Newham's biological father was Bertold Paul Wiesner (1901–1972), an Austrian Jewish physiologist known firstly for his research into human fertility and the diagnosis of pregnancy, and secondly for coining the term 'Psi' in 1942, now widely used to signify parapsychological phenomena.

Newham is one among hundreds of children conceived through the artificial insemination of Wiesner's sperm, facilitated by his wife, Doctor Mary Barton, an obstetrician who founded one of the first private fertility clinics, which operated in London from the 1940s until its closure in 1967. Barton and Wiesner falsely claimed that they procured sperm from a specially selected group of exceptionally intelligent anonymous donors, presuming their own identities would remain unknown after destroying all records of the clinic's clientele. However, reports published by British Newspapers in 2012 alleged that Wiesner provided his own sperm for many procedures.
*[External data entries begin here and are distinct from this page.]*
(** A write in page p only. *)
Definition only_page (m m' : mem) (p : Z) : Prop := forall x, ~ (p <= x < p + 4096) -> m' x = m x.

Lemma only_page_other m m' p q : only_page m m' p -> page_ok kend p -> page_ok kend q -> p <> q -> same_page m m' q.
Proof. intros Ho [Hp _] [Hq _] Hne x Hx. apply Ho. by apply (page_disjoint q p). Qed.

(** The lists and tables after some pages of the list became tables. *)
Record grows (l l' : list Z) (T T' : Z -> Z) : Prop := {
  gr_suffix : l' `suffix_of` l;
  gr_old : forall i, T i <> 0 -> T' i = T i;
  gr_new : forall p, is_table T' p -> is_table T p \/ (p ∈ l /\ p ∉ l')
}.

Lemma grows_refl l T : grows l l T T.
Proof. constructor; [done|done|by left]. Qed.

Lemma suffix_elem (l l' : list Z) p : l' `suffix_of` l -> p ∈ l' -> p ∈ l.
Proof. intros [k ->] H. apply elem_of_app. by right. Qed.

Lemma is_table_old l l' T T' p : grows l l' T T' -> is_table T p -> is_table T' p.
Proof. intros G (i & Hi & HT & Hp). exists i. split; [done|]. split; [|done]. rewrite (gr_old _ _ _ _ G); congruence. Qed.

Lemma grows_trans l l1 l2 T T1 T2 : grows l l1 T T1 -> grows l1 l2 T1 T2 -> grows l l2 T T2.
Proof.
  intros G1 G2. constructor.
  - etransitivity; [apply G2|apply G1].
  - intros i Hi. assert (E : T1 i = T i) by (by apply (gr_old _ _ _ _ G1)). rewrite <- E. apply (gr_old _ _ _ _ G2). congruence.
  - intros p Hp. apply (gr_new _ _ _ _ G2) in Hp as [Hp|[Hp Hn]].
    + apply (gr_new _ _ _ _ G1) in Hp as [Hp|[Hp Hn]]; [by left|right]. split; [done|]. intros Hx. apply Hn. eapply suffix_elem; [apply G2|done].
    + right. split; [|done]. eapply suffix_elem; [apply G1|done].
Qed.

(** Nothing else became of the pages that left the list. *)
Record takes (l l' : list Z) (T T' : Z -> Z) : Prop := {
  tk_grows : grows l l' T T';
  tk_used : forall p, p ∈ l -> p ∈ l' \/ is_table T' p
}.

Lemma takes_refl l T : takes l l T T.
Proof. constructor; [apply grows_refl|by left]. Qed.

Lemma takes_trans l l1 l2 T T1 T2 : takes l l1 T T1 -> takes l1 l2 T1 T2 -> takes l l2 T T2.
Proof.
  intros [G1 U1] [G2 U2]. constructor; [by eapply grows_trans|]. intros p Hp.
  destruct (U1 p Hp) as [Hp1|Hp1]; [by apply U2|right]. by eapply is_table_old.
Qed.

Lemma vkeeps_refl s l d T : keeps s s l d T.
Proof. by intros p _ _ _ _ x _. Qed.

Lemma vkeeps_trans s s1 s2 l l1 d T T1 : keeps s s1 l d T -> grows l l1 T T1 -> keeps s1 s2 l1 d T1 -> keeps s s2 l d T.
Proof.
  intros K1 G K2 p Hp Hl Hd Ht x Hx. transitivity (kbytes s1 x); [|by apply (K1 p)]. apply (K2 p); try done.
  - intros H. apply Hl. eapply suffix_elem; [apply G|done].
  - intros H. by apply (gr_new _ _ _ _ G) in H as [H|[H _]].
Qed.

Definition set_table (T : Z -> Z) (i p : Z) : Z -> Z := fun j => if j =? i then p else T j.

Lemma page_pos p : page_ok kend p -> p <> 0.
Proof. intros H. pose proof (page_range kend kend_range p H). lia. Qed.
Subsequent DNA paternity testing of adults conceived at the clinic indicates that Wiesner may have sired more than 600 children by donating his sperm to artificial inseminations performed by Barton, of which Newham is one. Others include British barrister David Gollancz and Canadian filmmaker Barry Stevens.

Newham grew up falsely believing that his mother's abusive husband, Derek Joseph Newham, was his biological father. He frequently attempted to discern the subject of violent arguments between them as he listened in his bedroom, where only the timbre of their voices, including shouts, screams, and crying, was perceptible. This experience inspired Newham to investigate the psychology of the human voice, initially focusing on nonverbal expressions of emotion.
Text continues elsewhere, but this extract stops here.